> _Activity_
Check each line of the records for "Python"; collect those that have it.

Records from a dataset:

_ _ _ _ _ _ _

(** * Bond analytics of [Financial_Hard.py], accounts of [Easy_finance.py]

    A shallow embedding of the classes [Calculator], [FinancialCalculator]
    and [Bond], and the properties of the bond analytics; then the classes
    [BankAccount] and [SavingsAccount].

    Numbers.  Python's [float] values are idealised as exact rationals
    ([Q], compared with [==]): rounding, overflow, underflow, infinities
    and NaN are not part of this model.  Python's [int] values
    ([maturity_years], [payments_per_year], [total_periods], the period
    index [t]) are [Z].  Module [Binary64] embeds the class [Bond] a second
    time over IEEE-754 binary64 values, where infinities and NaN exist and
    [**] overflows and underflows.

    Errors.  A Python call either returns a value or raises.  The
    exception records its class and the source line of the statement that
    raised it (the innermost frame of the traceback), so that the explicit
    guard of [Calculator.divide] (line 21) is told apart from the
    interpreter's own check on [/]. *)

From Stdlib Require Import String.
From Stdlib Require Import SpecFloat.
From Stdlib Require Import ZArith QArith Qpower Qabs Qfield List Lia Lqa Bool.
Import ListNotations.

Local Open Scope Z_scope.
Local Open Scope Q_scope.
(** C9: the colour is chosen from the text of [toFixed(4)].  When the cross
    rate AUD / EUR is above 1.5 but its text is 1.5000, the AUD-per-EUR line
    is printed in magenta, not highlighted. *)
Theorem C9_highlight_uses_rounded_text rt t aud eur :
  (1.5 <? aud / eur)%float = true →
  toFixed4 (aud / eur) = Fixed false 15000 →
  ∃ other,
    showResult rt (snapshot t aud eur) =
      ([ConsoleLog (MSummary {|
          lastUpdated := newDate (t * 1000);
          eurAud := (magenta, Fixed false 15000);
          audEur := other |})],
       Ok tt).
Proof.
  intros Habove Htext.
  destruct (toFixed4_Fixed_finite _ _ _ Htext ltac:(lia)) as (s & m & e & Hq).
  destruct (quotient_finite_truthy _ _ _ _ _ Hq) as [Ha He].
  rewrite showResult_snapshot, Htext by assumption.
  eexists. reflexivity.
Qed.

Lemma C9_witness :
  ∃ other,
    showResult sample_runtime (snapshot 1700000000 1.50004 1) =
      ([ConsoleLog (MSummary {|
          lastUpdated := Some 1700000000000;
          eurAud := (magenta, Fixed false 15000);
          audEur := other |})],
       Ok tt).
Proof.
  apply (C9_highlight_uses_rounded_text sample_runtime 1700000000 1.50004 1);
    reflexivity.
Defined.

(** C2 (amended): when the computed cross rate AUD / EUR lies between 0.5
    and 2, the two values [showResult] prints, each rounded to four decimals,
    multiply to 1 up to 0.000125: as integers [n1], [n2] of ten-thousandths,
    [n1 * n2] is within 12500 of 10^8. *)
Theorem C2_rounded_rates_multiply_to_one rt t aud eur :
  (0.5 <=? aud / eur)%float = true →
  (aud / eur <=? 2)%float = true →
  ∃ c1 c2 n1 n2,
    showResult rt (snapshot t aud eur) =
      ([ConsoleLog (MSummary {|
          lastUpdated := newDate (t * 1000);
          eurAud := (c1, Fixed false n1);
          audEur := (c2, Fixed false n2) |})],
       Ok tt)
    ∧ - 12500 <= n1 * n2 - 100000000 <= 12500.
Proof.
  intros Hlo Hhi.
  destruct (between_half_and_two _ Hlo Hhi) as (m & e & Hq & _).
  destruct (quotient_finite_truthy _ _ _ _ _ Hq) as [Ha He].
  destruct (inverse_bound _ Hlo Hhi) as (n1 & n2 & H1 & H2 & Hb).
  rewrite showResult_snapshot, H1, H2 by assumption.
  do 4 eexists. split; [reflexivity | exact Hb].
Qed.

Lemma C2_witness :
  ∃ c1 c2 n1 n2,
    showResult sample_runtime (snapshot 1700000000 1.6 1) =
      ([ConsoleLog (MSummary {|
          lastUpdated := Some 1700000000000;
          eurAud := (c1, Fixed false n1);
          audEur := (c2, Fixed false n2) |})],
       Ok tt)
    ∧ - 12500 <= n1 * n2 - 100000000 <= 12500.
Proof.
  apply (C2_rounded_rates_multiply_to_one sample_runtime 1700000000 1.6 1);
    reflexivity.
Defined.

(** C2, as stated, fails: for the positive rates 1 and 100000 the two rounded
    cross rates are 0.0000 and 100000.0000, whose product is 0, and these are
    the two values the program prints. *)
Lemma C2_counterexample :
  crossRate 1 100000 = Fixed false 0
  ∧ crossRate 100000 1 = Fixed false 1000000000
  ∧ ¬ (- 12500 <= 0 * 1000000000 - 100000000 <= 12500)
  ∧ summaries (showResult sample_runtime (snapshot 1700000000 1 100000)).1
    = [{| lastUpdated := Some 1700000000000;
          eurAud := (magenta, Fixed false 0);
          audEur := (green_blink, Fixed false 1000000000) |}].
Proof.
  split; [reflexivity|]. split; [reflexivity|]. split; [lia|].
  rewrite showResult_snapshot by reflexivity. reflexivity.
Qed.

(** ** Traces of the stages *)

Lemma requests_app t1 t2 : requests (t1 ++ t2) = (requests t1 + requests t2)%nat.
Proof. unfold requests. rewrite filter_app, length_app. reflexivity. Qed.

Lemma summaries_app t1 t2 : summaries (t1 ++ t2) = summaries t1 ++ summaries t2.
Proof. unfold summaries. apply omap_app. Qed.

(** [showResult] either throws before printing or prints one summary. *)
Lemma showResult_shape rt obj :
  (∃ e, showResult rt obj = ([], Throw e))
  ∨ (∃ s, showResult rt obj = ([ConsoleLog (MSummary s)], Ok tt)).
Proof.
  unfold showResult. unfold_prog.
  destruct (has_rates obj) as [[|]|e]; simpl; eauto.
  destruct (getProp obj "rates") as [rates|e]; simpl; eauto.
  destruct (getProp rates "AUD") as [aud|e]; simpl; eauto.
  destruct (getProp rates "EUR") as [eur|e]; simpl; eauto.
  destruct (ToNumber rt aud) as [a|e]; simpl; eauto.
  destruct (ToNumber rt eur) as [b|e]; simpl; eauto.
  destruct (getProp obj "timestamp") as [ts|e]; simpl; eauto.
  destruct (ToNumber rt ts) as [t|e]; simpl; eauto.
Qed.

Lemma showResult_requests rt obj : requests (showResult rt obj).1 = 0%nat.
Proof.
  destruct (showResult_shape rt obj) as [[e ->] | [s ->]]; reflexivity.
Qed.

(** The API key stage. *)
Lemma load_key_accepts w contents :
  keyFile w = ReadOk contents → length (trim contents) = 32%nat →
  load_key w = ([], Ok (Some (trim contents))).
Proof.
  intros Hk Hl. unfold load_key. rewrite Hk. simpl. unfold_prog. simpl.
  rewrite Hl. simpl.
  destruct (trim contents); [discriminate Hl | reflexivity].
Qed.

Lemma load_key_rejects w :
  (∀ contents, keyFile w = ReadOk contents → length (trim contents) ≠ 32%nat) →
  load_key w = ([ConsoleError (MKeyHelp (apiKeyFile w))], Ok None).
Proof.
  intros Hk. unfold load_key. destruct (keyFile w) as [n|contents]; simpl.
  - reflexivity.
  - specialize (Hk contents eq_refl). unfold_prog. simpl.
    destruct (Nat.eqb_spec (length (trim contents)) 32) as [E|E]; [contradiction|].
    rewrite orb_true_r. reflexivity.
Qed.

(** The first [try] never lets an exception escape, and issues no request. *)
Lemma from_cache_returns rt w :
  ∃ t served, from_cache rt w = (t, Ok served) ∧ requests t = 0%nat.
Proof.
  unfold from_cache.
  set (handler := λ err : exn, _).
  assert (Hh : ∀ e, ∃ t, handler e = (t, Ok false) ∧ requests t = 0%nat).
  { intros e. unfold handler. unfold_prog.
    destruct (bool_decide _); eexists; split; reflexivity. }
  assert (Hthrow : ∀ e, ∃ t served,
             try_catch (throw e) handler = (t, Ok served) ∧ requests t = 0%nat).
  { intros e. unfold try_catch, throw. destruct (Hh e) as (t & -> & Ht).
    exists t, false. split; [reflexivity | exact Ht]. }
  unfold_prog. fold (@throw bool).
  destruct (readFileSync (cacheFile w)) as [text|e]; [|apply Hthrow].
  destruct (parse rt text) as [obj|e]; [|apply Hthrow].
  destruct (getProp obj "timestamp") as [ts|e]; [|apply Hthrow].
  destruct (ToNumber rt ts) as [t|e]; [|apply Hthrow].
  destruct (still_fresh w t).
  - destruct (showResult_shape rt obj) as [[e He] | [s Hs]].
    + change (showResult rt obj ≫= λ _, mret true) with
        (let '(t, r) := showResult rt obj in
         match r with
         | Ok a => let '(t', r') := (([], Ok true) : prog bool) in (t ++ t', r')
         | Throw e => (t, Throw e)
         end).
      rewrite He. apply Hthrow.
    + change (showResult rt obj ≫= λ _, mret true) with
        (let '(t, r) := showResult rt obj in
         match r with
         | Ok a => let '(t', r') := (([], Ok true) : prog bool) in (t ++ t', r')
         | Throw e => (t, Throw e)
         end).
      rewrite Hs. eexists _, true. split; reflexivity.
  - eexists [], false. split; reflexivity.
Qed.

(** The ['end'] handler: the cache write is issued first; then the body is
    parsed, and either reported as an error, or presented. *)
Lemma on_end_unfold rt w body :
  on_end rt w body =
    match JSON_parse rt body with
    | None => ([WriteFile (currentRatesJSON w) body], Throw SyntaxError)
    | Some obj =>
        match getProp obj "error" with
        | Throw e => ([WriteFile (currentRatesJSON w) body], Throw e)
        | Ok err =>
            if truthy err
            then ([WriteFile (currentRatesJSON w) body; ConsoleError (MValue obj)], Ok tt)
            else (WriteFile (currentRatesJSON w) body :: (showResult rt obj).1,
                  (showResult rt obj).2)
        end
    end.
Proof.
  unfold on_end, parse. unfold_prog.
  destruct (JSON_parse rt body) as [obj|]; [|reflexivity].
  destruct (getProp obj "error") as [err|e]; [|reflexivity].
  destruct (truthy err); [reflexivity|].
  destruct (showResult rt obj) as [t r]. reflexivity.
Qed.

Lemma on_end_requests rt w body : requests (on_end rt w body).1 = 0%nat.
Proof.
  rewrite on_end_unfold.
  destruct (JSON_parse rt body) as [obj|]; [|reflexivity].
  destruct (getProp obj "error") as [err|e]; [|reflexivity].
  destruct (truthy err); [reflexivity|].
  simpl. apply showResult_requests.
Qed.

Lemma fetch_unfold rt w apiKey :
  fetch rt w apiKey =
    match response w with
    | None =>
        ([HttpRequest (lit "openexchangerates.org")
                      (lit "/api/latest.json?app_id=" ++ apiKey)],
         Throw RequestError)
    | Some chunks =>
        (HttpRequest (lit "openexchangerates.org")
                     (lit "/api/latest.json?app_id=" ++ apiKey)
         :: ConsoleLog (MText "Fetching new currency exchange data:")
         :: (on_end rt w (received chunks)).1
            ++ match (on_end rt w (received chunks)).2 with
               | Ok _ => (write_done w).1
               | Throw _ => []
               end,
         match (on_end rt w (received chunks)).2 with
         | Ok _ => Ok tt
         | Throw e => Throw e
         end)
    end.
Proof.
  unfold fetch, received. unfold_prog.
  destruct (response w) as [chunks|]; [|reflexivity].
  destruct (on_end rt w _) as [t [[]|e]]; simpl.
  - unfold write_done. destruct (writeError w); reflexivity.
  - rewrite app_nil_r. reflexivity.
Qed.

(** Whatever is received, the fetch issues exactly one request. *)
Lemma fetch_requests rt w apiKey : requests (fetch rt w apiKey).1 = 1%nat.
Proof.
  rewrite fetch_unfold. destruct (response w) as [chunks|]; [|reflexivity].
  cbn [fst]. change (requests (?a :: ?b :: ?t)) with (S (requests t)).
  rewrite requests_app, on_end_requests.
  destruct (on_end rt w (received chunks)).2; [|reflexivity].
  unfold write_done. destruct (writeError w); reflexivity.
Qed.

Lemma run_unfold rt w :
  run rt w =
    let '(t, r) := from_cache rt w in
    match r with
    | Ok true => (t ++ [], Ok tt)
    | Ok false =>
        let '(t', r') := fetch_stage rt w in (t ++ t', r')
    | Throw e => (t, Throw e)
    end.
Proof.
  unfold run. unfold_prog. destruct (from_cache rt w) as [t [[|]|e]]; reflexivity.
Qed.

Lemma fetch_stage_unfold rt w :
  fetch_stage rt w =
    let '(t, r) := load_key w in
    match r with
    | Ok (Some apiKey) => let '(t', r') := fetch rt w apiKey in (t ++ t', r')
    | Ok None => (t ++ [], Ok tt)
    | Throw e => (t, Throw e)
    end.
Proof.
  unfold fetch_stage. unfold_prog. destruct (load_key w) as [t [[k|]|e]]; reflexivity.
Qed.

(** C5 (amended): a credential file whose trimmed content does not have
    exactly 32 characters is rejected whenever it is read.  What follows the
    cache stage is only the message naming [api_key.txt]; a run whose cache
    is not served ends there with that message; no run with such a file
    issues an HTTP request.  A run whose cache is served ends at the first
    [return] and never reads the credential: it prints no message. *)
Theorem C5_bad_credential_no_request rt w contents :
  keyFile w = ReadOk contents →
  length (trim contents) ≠ 32%nat →
  fetch_stage rt w = ([ConsoleError (MKeyHelp (apiKeyFile w))], Ok tt)
  ∧ requests (run rt w).1 = 0%nat
  ∧ (∀ t, from_cache rt w = (t, Ok false) →
          run rt w = (t ++ [ConsoleError (MKeyHelp (apiKeyFile w))], Ok tt))
  ∧ (∀ t, from_cache rt w = (t, Ok true) → run rt w = (t, Ok tt)).
Proof.
  intros Hk Hl.
  assert (Hrej : load_key w = ([ConsoleError (MKeyHelp (apiKeyFile w))], Ok None)).
  { apply load_key_rejects. intros c Hc. rewrite Hk in Hc. congruence. }
  assert (Hstage : fetch_stage rt w = ([ConsoleError (MKeyHelp (apiKeyFile w))], Ok tt)).
  { rewrite fetch_stage_unfold, Hrej. reflexivity. }
  split; [exact Hstage|]. split; [|split].
  - rewrite run_unfold, Hstage.
    destruct (from_cache_returns rt w) as (t & served & -> & Ht).
    destruct served; cbn [fst]; rewrite requests_app, Ht; reflexivity.
  - intros t Ht. rewrite run_unfold, Ht, Hstage. reflexivity.
  - intros t Ht. rewrite run_unfold, Ht. rewrite app_nil_r. reflexivity.
Qed.

Lemma C5_witness :
  fetch_stage sample_runtime
    (sample_world 1700003600000 (ReadFail 34)
       (ReadOk (lit "0123456789abcdef0123456789abcde" ++ [10%N])) rates_text)
  = ([ConsoleError (MKeyHelp {| dir := lit "/opt/getRates"; base := "api_key.txt" |})],
     Ok tt)
  ∧ requests (run sample_runtime
       (sample_world 1700003600000 (ReadFail 34)
          (ReadOk (lit "0123456789abcdef0123456789abcde" ++ [10%N])) rates_text)).1
    = 0%nat.
Proof.
  destruct (C5_bad_credential_no_request sample_runtime
              (sample_world 1700003600000 (ReadFail 34)
                 (ReadOk (lit "0123456789abcdef0123456789abcde" ++ [10%N])) rates_text)
              (lit "0123456789abcdef0123456789abcde" ++ [10%N]))
    as (H1 & H2 & _).
  - reflexivity.
  - vm_compute. discriminate.
  - split; [exact H1 | exact H2].
Defined.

_ _ _ _ _ _ _

> _Solution below_
    Numbers.  Python's [float] values are idealised as exact rationals
    and NaN are not part of this model.  Python's [int] values
    Errors.  A Python call either returns a value or raises.  The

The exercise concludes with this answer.